I'm glad to find another Lego fan!
![Smile :) :)](data:image/gif;base64,R0lGODlhAQABAIAAAAAAAP///yH5BAEAAAAALAAAAAABAAEAAAIBRAA7)
The hubby and I splurged last month and bought the $100 high speed train set. For xmas I'm also totally getting myself the Lego advent calendar where you get to build one small Lego set every day in December.
I sort of let this thread go quiet once I was on the road to recovery, and I gave you a brief update in your other thread, but I'll do an update in here as well in case anybody else is reading through all of this. I am back to working full-time and I'm exercising as much as I can in the form of walking (not back to lifting weights just yet). I had good success with tapering down my pred until I got to 10 mg, and then things sort of came to a grinding halt. I had 10 mg tablets which I could break in half to make them 5 mg, and I was initially tapering down by 5 mg every 5 days. So I went from 40, to 35, to 30, and so on and that all was fine.

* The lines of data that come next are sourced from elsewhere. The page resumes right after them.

(* ===== verification/RecorderCache.v ===== *)
(** The cache of the recorder, [controller/recorder/cache]: the diff bases and the maps
    between identifiers that a refresh reads ([tool_map.go]), with the functions that keep
    both in step with the rows that were written ([diff_base.go], [cache.go]).

    MySQL, behind [gorm], is an interface: a state and the queries and statements that the
    recorder sends.  The code runs in a world that has the cache, the state of the database
    and the statements sent so far.

    The maps of the source that are indexed by resource are functions of the table here:
    the field [VPCLcuuidToID] is [LcuuidToID TVPC], [VPCs] of the diff bases is the map of
    [TVPC], and so on. *)
From stdpp Require Import base strings gmap functions.
From S2P Require Import Prelude CloudModel MysqlModel DiffBase.

#[local] Open Scope Z_scope.

(** * The database *)

(** A value in the argument of [Updates]. *)
Inductive Value := VString (s : string) | VInt (n : Z) | VTime (t : Time).

#[global] Instance Value_eq_dec : EqDecision Value.
Proof. solve_decision. Defined.

Definition updateInfo : Type := gmap string Value.

(** A condition of [Where] or [Not] on a column. *)
Inductive Cond :=
| ColEq (column : string) (v : Value)
| ColNull (column : string)
| ColIn (column : string) (vs : list Value)
| ColNot (column : string) (v : Value).

(** The queries and statements of the recorder.  A query that fails gives [None]; a
    statement that fails gives [false].
    - [find_lcuuid], [find_id]: [Where("lcuuid = ?", s)] and [Where("id = ?", n)] with
      [Find], the row when [RowsAffected] is 1;
    - [find_lcuuid_int]: [Where("lcuuid = ?", n)] with an integer;
    - [find_where]: [Where(conditions).Find];
    - [find_unscoped]: [Unscoped().Where("lcuuid IN ?", lcuuids).Find];
    - [find_connections]: the rows of [vm_pod_node_connection] joined with the rows of the
      table that have one of the identifiers;
    - [create], [updates], [delete_in], [delete_row], [delete_unscoped]: [Create],
      [Where("lcuuid = ?", s).Updates], [Where("lcuuid IN ?", lcuuids).Delete],
      [Delete(row)] and [Unscoped().Delete(rows)];
    - [save]: [Save], whose error is not looked at; [find_Domain] and [save_Domain] are
      the row of the domain itself. *)
Class Mysql := {
  dbst : Type;
  find_lcuuid (t : Table) : string -> dbst -> option (Model t) * dbst;
  find_id (t : Table) : Z -> dbst -> option (Model t) * dbst;
  find_lcuuid_int (t : Table) : Z -> dbst -> option (Model t) * dbst;
  find_where (t : Table) : list Cond -> dbst -> option (list (Model t)) * dbst;
  find_unscoped (t : Table) : list string -> dbst -> option (list (Model t)) * dbst;
  find_connections (t : Table) : list string -> dbst -> option (list
      MysqlModel.VMPodNodeConnection) * dbst;
  create (t : Table) : list (Model t) -> dbst -> option (list (Model t)) * dbst;
  updates (t : Table) : string -> updateInfo -> dbst -> bool * dbst;
  delete_in (t : Table) : list string -> dbst -> bool * dbst;
  delete_row (t : Table) : Model t -> dbst -> bool * dbst;
  delete_unscoped (t : Table) : list (Model t) -> dbst -> bool * dbst;
  save (t : Table) : Model t -> dbst -> dbst;
  find_Domain : string -> dbst -> option Domain * dbst;
  save_Domain : Domain -> dbst -> dbst
}.

(** The statements that write. *)
Inductive Statement :=
| SCreate (t : Table) (lcuuids : list string)
| SUpdates (t : Table) (lcuuid : string) (info : updateInfo)
| SDelete (t : Table) (lcuuids : list string)
| SDeleteUnscoped (t : Table) (lcuuids : list string)
| SSave (t : Table) (dbItem : Model t)
| SSaveDomain (domain : Domain).

(** * The data of the cache *)

(** [DiffBaseDataSet]: for each table the diff bases by [lcuuid]. *)
Definition DiffBaseDataSet : Type := forall t : Table, gmap string (Diff t).

Definition NewDiffBaseDataSet : DiffBaseDataSet := fun t => ∅.

(** Changes the map of one table. *)
Definition alter_diffs (t : Table) (f : gmap string (Diff t) -> gmap string (Diff t))
    (b : DiffBaseDataSet) : DiffBaseDataSet := fun t' =>
  match decide (t = t') with
  | left E => eq_rect t (fun t' => gmap string (Diff t')) (f (b t)) t' E
  | right _ => b t'
  end.

(** [ToolDataSet] *)
Record ToolDataSet := mkToolDataSet {
  LcuuidToID : Table -> gmap string Z;
  IDToLcuuid : Table -> gmap Z string;
  PublicNetworkID : Z;
  VInterfaceLcuuidToType : gmap string Z;
  VInterfaceLcuuidToIndex : gmap string Z;
  VInterfaceLcuuidToNetworkID : gmap string Z;
  VInterfaceLcuuidToDeviceType : gmap string Z;
  VInterfaceLcuuidToDeviceID : gmap string Z;
  VinterfaceIndexes : Table -> gmap Z (list Z);
  IPLcuuidToSubnetLcuuid : gmap string string
}.

Definition NewToolDataSet : ToolDataSet :=
  mkToolDataSet (fun _ => ∅) (fun _ => ∅) 0 ∅ ∅ ∅ ∅ ∅ (fun _ => ∅) ∅.

(** [Cache] *)
Record Cache := mkCache {
  Sequence : Z;
  DomainLcuuid : string;
  SubDomainLcuuid : string;
  Cache_DiffBaseDataSet : DiffBaseDataSet;
  Cache_ToolDataSet : ToolDataSet
}.

Definition NewCache (domainLcuuid : string) : Cache :=
  mkCache 0 domainLcuuid "" NewDiffBaseDataSet NewToolDataSet.

Definition SetCacheSequence (sequence : Z) (c : Cache) : Cache :=
  mkCache sequence (DomainLcuuid c) (SubDomainLcuuid c) (Cache_DiffBaseDataSet c)
      (Cache_ToolDataSet c).

(** The diff bases of a table. *)
Definition diffs (t : Table) (c : Cache) : gmap string (Diff t) := Cache_DiffBaseDataSet c t.

Definition set_diffs (t : Table) (f : gmap string (Diff t) -> gmap string (Diff t)) (c : Cache) :
    Cache :=
  mkCache (Sequence c) (DomainLcuuid c) (SubDomainLcuuid c) (alter_diffs t f (Cache_DiffBaseDataSet
      c))
    (Cache_ToolDataSet c).

Definition set_tool (f : ToolDataSet -> ToolDataSet) (c : Cache) : Cache :=
  mkCache (Sequence c) (DomainLcuuid c) (SubDomainLcuuid c) (Cache_DiffBaseDataSet c)
    (f (Cache_ToolDataSet c)).

(** * The world *)

Section Cache.
Context {DB : Mysql}.

Record World := mkWorld { w_cache : Cache; w_db : dbst; w_sent : list Statement }.

Definition M (A : Type) : Type := ST World A.

Definition get_cache : M Cache := w ← get_state; mret (w_cache w).

Definition on_cache (f : Cache -> Cache) : M unit :=
  modify (fun w => mkWorld (f (w_cache w)) (w_db w) (w_sent w)).

(** A query, and a statement. *)
Definition query {A} (q : dbst -> A * dbst) : M A := fun w =>
  let '(a, d) := q (w_db w) in Some (a, mkWorld (w_cache w) d (w_sent w)).

Definition execute {A} (s : Statement) (q : dbst -> A * dbst) : M A := fun w =>
  let '(a, d) := q (w_db w) in Some (a, mkWorld (w_cache w) d (w_sent w ++ [s])).

(** * [tool_map.go] *)

Definition on_LcuuidToID (t : Table) (f : gmap string Z -> gmap string Z) (d : ToolDataSet) :
    ToolDataSet :=
  mkToolDataSet (alter f t (LcuuidToID d)) (IDToLcuuid d) (PublicNetworkID d)
    (VInterfaceLcuuidToType d) (VInterfaceLcuuidToIndex d) (VInterfaceLcuuidToNetworkID d)
    (VInterfaceLcuuidToDeviceType d) (VInterfaceLcuuidToDeviceID d) (VinterfaceIndexes d)
    (IPLcuuidToSubnetLcuuid d).

Definition on_IDToLcuuid (t : Table) (f : gmap Z string -> gmap Z string) (d : ToolDataSet) :
    ToolDataSet :=
  mkToolDataSet (LcuuidToID d) (alter f t (IDToLcuuid d)) (PublicNetworkID d)
    (VInterfaceLcuuidToType d) (VInterfaceLcuuidToIndex d) (VInterfaceLcuuidToNetworkID d)
    (VInterfaceLcuuidToDeviceType d) (VInterfaceLcuuidToDeviceID d) (VinterfaceIndexes d)
    (IPLcuuidToSubnetLcuuid d).

(** The two shapes of [addX]: the identifier to the key, and both ways. *)
Definition add_lcuuid (t : Table) (b : Base) : ToolDataSet -> ToolDataSet :=
  on_LcuuidToID t (<[Lcuuid b := ID b]>).

Definition add_both (t : Table) (b : Base) (d : ToolDataSet) : ToolDataSet :=
  on_IDToLcuuid t (<[ID b := Lcuuid b]>) (add_lcuuid t b d).

(** The table of the devices of a type, [VIF_DEVICE_TYPE_X]. *)
Definition device_table (deviceType : Z) : option Table :=
  if deviceType =? 6 then Some THost
  else if deviceType =? 1 then Some TVM
  else if deviceType =? 5 then Some TVRouter
  else if deviceType =? 9 then Some TDHCPPort
  else if deviceType =? 16 then Some TNATGateway
  else if deviceType =? 15 then Some TLB
  else if deviceType =? 13 then Some TRDSInstance
  else if deviceType =? 12 then Some TRedisInstance
  else if deviceType =? 14 then Some TPodNode
  else if deviceType =? 11 then Some TPodService
  else if deviceType =? 10 then Some TPod
  else None.

Definition tool_addVInterface (item : MysqlModel.VInterface) (d : ToolDataSet) : ToolDataSet :=
  let l := Lcuuid (MysqlModel.VInterface_Base item) in
  let indexes :=
    match device_table (MysqlModel.VInterface_DeviceType item) with
    | Some t =>
        alter (fun m : gmap Z (list Z) =>
                 <[MysqlModel.VInterface_DeviceID item :=
                     default [] (m !! MysqlModel.VInterface_DeviceID item) ++ [ID
                         (MysqlModel.VInterface_Base item)]]> m)
          t (VinterfaceIndexes d)
    | None => VinterfaceIndexes d
    end in
  let d := add_lcuuid TVInterface (MysqlModel.VInterface_Base item) d in
  mkToolDataSet (LcuuidToID d) (IDToLcuuid d) (PublicNetworkID d)
    (<[l := MysqlModel.VInterface_Type item]> (VInterfaceLcuuidToType d))
    (<[l := MysqlModel.VInterface_Index item]> (VInterfaceLcuuidToIndex d))
    (<[l := MysqlModel.VInterface_NetworkID item]> (VInterfaceLcuuidToNetworkID d))
    (<[l := MysqlModel.VInterface_DeviceType item]> (VInterfaceLcuuidToDeviceType d))
    (<[l := MysqlModel.VInterface_DeviceID item]> (VInterfaceLcuuidToDeviceID d))
    indexes (IPLcuuidToSubnetLcuuid d).

Definition tool_addRegion (item : MysqlModel.Region) : ToolDataSet -> ToolDataSet :=
  add_both TRegion (MysqlModel.Region_Base item).

Definition tool_addHost (item : MysqlModel.Host) : ToolDataSet -> ToolDataSet :=
  add_lcuuid THost (MysqlModel.Host_Base item).

Definition tool_addVM (item : MysqlModel.VM) : ToolDataSet -> ToolDataSet :=
  add_lcuuid TVM (MysqlModel.VM_Base item).

Definition tool_addVPC (item : MysqlModel.VPC) : ToolDataSet -> ToolDataSet :=
  add_both TVPC (MysqlModel.VPC_Base item).

Definition tool_addNetwork (item : MysqlModel.Network) : ToolDataSet -> ToolDataSet :=
  add_both TNetwork (MysqlModel.Network_Base item).

Definition tool_addVRouter (item : MysqlModel.VRouter) : ToolDataSet -> ToolDataSet :=
  add_lcuuid TVRouter (MysqlModel.VRouter_Base item).

Definition tool_addDHCPPort (item : MysqlModel.DHCPPort) : ToolDataSet -> ToolDataSet :=
  add_lcuuid TDHCPPort (MysqlModel.DHCPPort_Base item).

Definition tool_addSecurityGroup (item : MysqlModel.SecurityGroup) : ToolDataSet -> ToolDataSet :=
  add_lcuuid TSecurityGroup (MysqlModel.SecurityGroup_Base item).

Definition tool_addNATGateway (item : MysqlModel.NATGateway) : ToolDataSet -> ToolDataSet :=
  add_lcuuid TNATGateway (MysqlModel.NATGateway_Base item).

Once I got down to 10, I figured I'd play it safe and taper a bit more slowly, so I cut a tablet in half and then in half again, and took 3/4ths of the full tablet, so by doing that I tapered from 10 mg to 7.5 mg. By that afternoon, I was having some pretty bad lower abdominal pains - my body was very clearly telling me that it didn't like 7.5 mg. I called my GI and went back up to 10 mg for a week. My GI prescribed me some 1 mg tablets, so that I could try tapering by 1 mg every 5 days. That sounded like a solid plan to me. So I tapered from 10 mg to 9 mg with minimal issues (my abdomen gave me the slightest protest about that, but nothing bad at all). Then last week I tried tapering from 9 mg to 8, and once again felt awful, this time with nausea and extra bathroom trips thrown in along with the abdo pains. Fun. Sooo, I'm back up to 10 mg again. I emailed my GI and let him know what's going on, and I told him I'm going to stay at 10 mg for a few weeks this time before I try to taper again. My body is obviously NOT happy right now when I go below 10 mg, so I'm going to give it a bit longer to hopefully heal more. If worse comes to worse, I have a GI appointment on Nov 14th, so if I can't taper then I'll stay at 10 mg until that appointment and hopefully together we can figure out a better plan.
Still no word back from my GI about LDN. I really want to try LDN - I feel like it's a great compromise, it's not so harsh that he'd feel like an undiagnosed person shouldn't be on it, and it's promising enough that I feel like it might really help me. I'm definitely going to push for LDN again at that GI appointment next month. I don't know that there's another med option that we could potentially even agree on, so I am still holding out hope for LDN, in spite of not hearing anything at all from my GI about it (and I have emailed him like 4 times asking about it!). Once I get to talk to him in person at the appointment, he has to give me an answer one way or the other. And if he says no to LDN, he better have a really good justification, because I *will* fight him on it! And I can be a real pain in the ass, ha ha.